🤖 AI Summary
This paper investigates the impact of biased external media—such as false balance or selective reporting—on the Friedkin-Johnsen opinion dynamics model. We propose an extended model incorporating non-adaptive, systematically biased media sources to characterize opinion polarization and convergence under single- and dual-opposing-media regimes. Methodologically, we integrate graph-theoretic modeling, linear system analysis, and matrix perturbation theory, validating our framework on real-world networks (Twitter, Epinions) and synthetic data. Theoretically, we (i) derive the first rigorous characterization of steady-state solution structure under dual-opposing media; (ii) prove that non-adaptive media exert stronger and more robust opinion-shaping influence than adaptive media; and (iii) establish explicit, analytically tractable criteria for polarization onset and convergence time. Experiments align closely with theoretical predictions, accurately forecasting opinion distributions, polarization thresholds, and convergence rates.
📝 Abstract
To obtain a foundational understanding of timeline algorithms and viral content in shaping public opinions, computer scientists started to study augmented versions of opinion formation models from sociology.
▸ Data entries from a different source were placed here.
(** * obsidian-mcp: the Excalidraw note synthesizer

    A shallow embedding of the element normalisation, label expansion,
    text-index extraction, frontmatter merge and path handling found in
    [src/mcp_obsidian/excalidraw.py] and in
    [SaveExcalidrawToolHandler] of [src/mcp_obsidian/tools.py], followed
    by the properties stated about them.

    Layout:
    - [Py]          Python values, dictionaries, strings and arithmetic;
    - [Excalidraw]  the classes of excalidraw.py;
    - [Tools]       the inline code of the tool handler in tools.py;
    - [Handlers]    the other tool handlers of tools.py;
    - [Spec]        the vocabulary of the statements;
    - [Examples]    sample requests;
    - the facts and theorems. *)

From Stdlib Require Import ZArith Floats String Ascii List Bool Lia DecimalString.
Import ListNotations.

Set Implicit Arguments.
Set Warnings "-register-all,-inexact-float".

(* ===================================================================== *)
(** * Python values and builtins *)
(* ===================================================================== *)

Module Py.

Open Scope string_scope.

(** ** Exceptions and fallible results *)

Inductive exn : Set :=
| TypeError
| AttributeError
| ValueError
| OverflowError
| ZeroDivisionError.

Inductive result (A : Type) : Type :=
| Ok (a : A)
| Raise (e : exn).

Arguments Ok {A} a.
Arguments Raise {A} e.

Definition rbind {A B : Type} (r : result A) (k : A -> result B) : result B :=
  match r with
  | Ok a => k a
  | Raise e => Raise e
  end.

Definition is_ok {A : Type} (r : result A) : bool :=
  match r with
  | Ok _ => true
  | Raise _ => false
  end.

(** ** Values

    The values a decoded JSON request can hold.  A dictionary is kept as
    the list of its items in insertion order, which is the order Python
    iterates and serialises them in.  A character of [string] stands for
    one code point (the model covers code points below 256). *)

Inductive pyval : Type :=
| PNone
| PBool (b : bool)
| PInt (z : Z)
| PFloat (f : float)
| PStr (s : string)
| PList (l : list pyval)
| PDict (d : list (string * pyval)).

Definition dict : Type := list (string * pyval).

(** [bool(v)]: the truth value of an object. *)
Definition truthy (v : pyval) : bool :=
  match v with
  | PNone => false
  | PBool b => b
  | PInt z => negb (Z.eqb z 0)
  | PFloat f => negb (PrimFloat.eqb f 0%float)
  | PStr s => negb (String.eqb s "")
  | PList l => match l with [] => false | _ :: _ => true end
  | PDict d => match d with [] => false | _ :: _ => true end
  end.

(** [v == s] for a string literal [s]. *)
Definition eq_str (v : pyval) (s : string) : bool :=
  match v with
  | PStr t => String.eqb t s
  | _ => false
  end.

(** ** Dictionaries *)

(** The value stored under [k], if any. *)
Fixpoint lookup (d : dict) (k : string) : option pyval :=
  match d with
  | [] => None
  | (k', v) :: d' => if String.eqb k' k then Some v else lookup d' k
  end.

(** [k in d] *)
Definition dict_in (d : dict) (k : string) : bool :=
  match lookup d k with
  | Some _ => true
  | None => false
  end.

(** [d.get(k, default)] *)
Definition dict_get (d : dict) (k : string) (default : pyval) : pyval :=
  match lookup d k with
  | Some v => v
  | None => default
  end.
In this paper, we generalize the popular Friedkin--Johnsen model to include the effects of external media sources on opinion formation. Our goal is to mathematically analyze the influence of biased media, arising from factors such as manipulated news reporting or the phenomenon of false balance. Within our framework, we examine the scenario of two opposing media sources, which do not adapt their opinions like ordinary nodes, and analyze the conditions and the number of periods required for radicalizing the opinions in the network. When both media sources possess equal influence, we theoretically characterize the final opinion configuration. In the special case where there is only a single media source present, we prove that media sources which do not adapt their opinions are significantly more powerful than those which do. Lastly, we conduct the experiments on real-world and synthetic datasets, showing that our theoretical guarantees closely align with experimental simulations.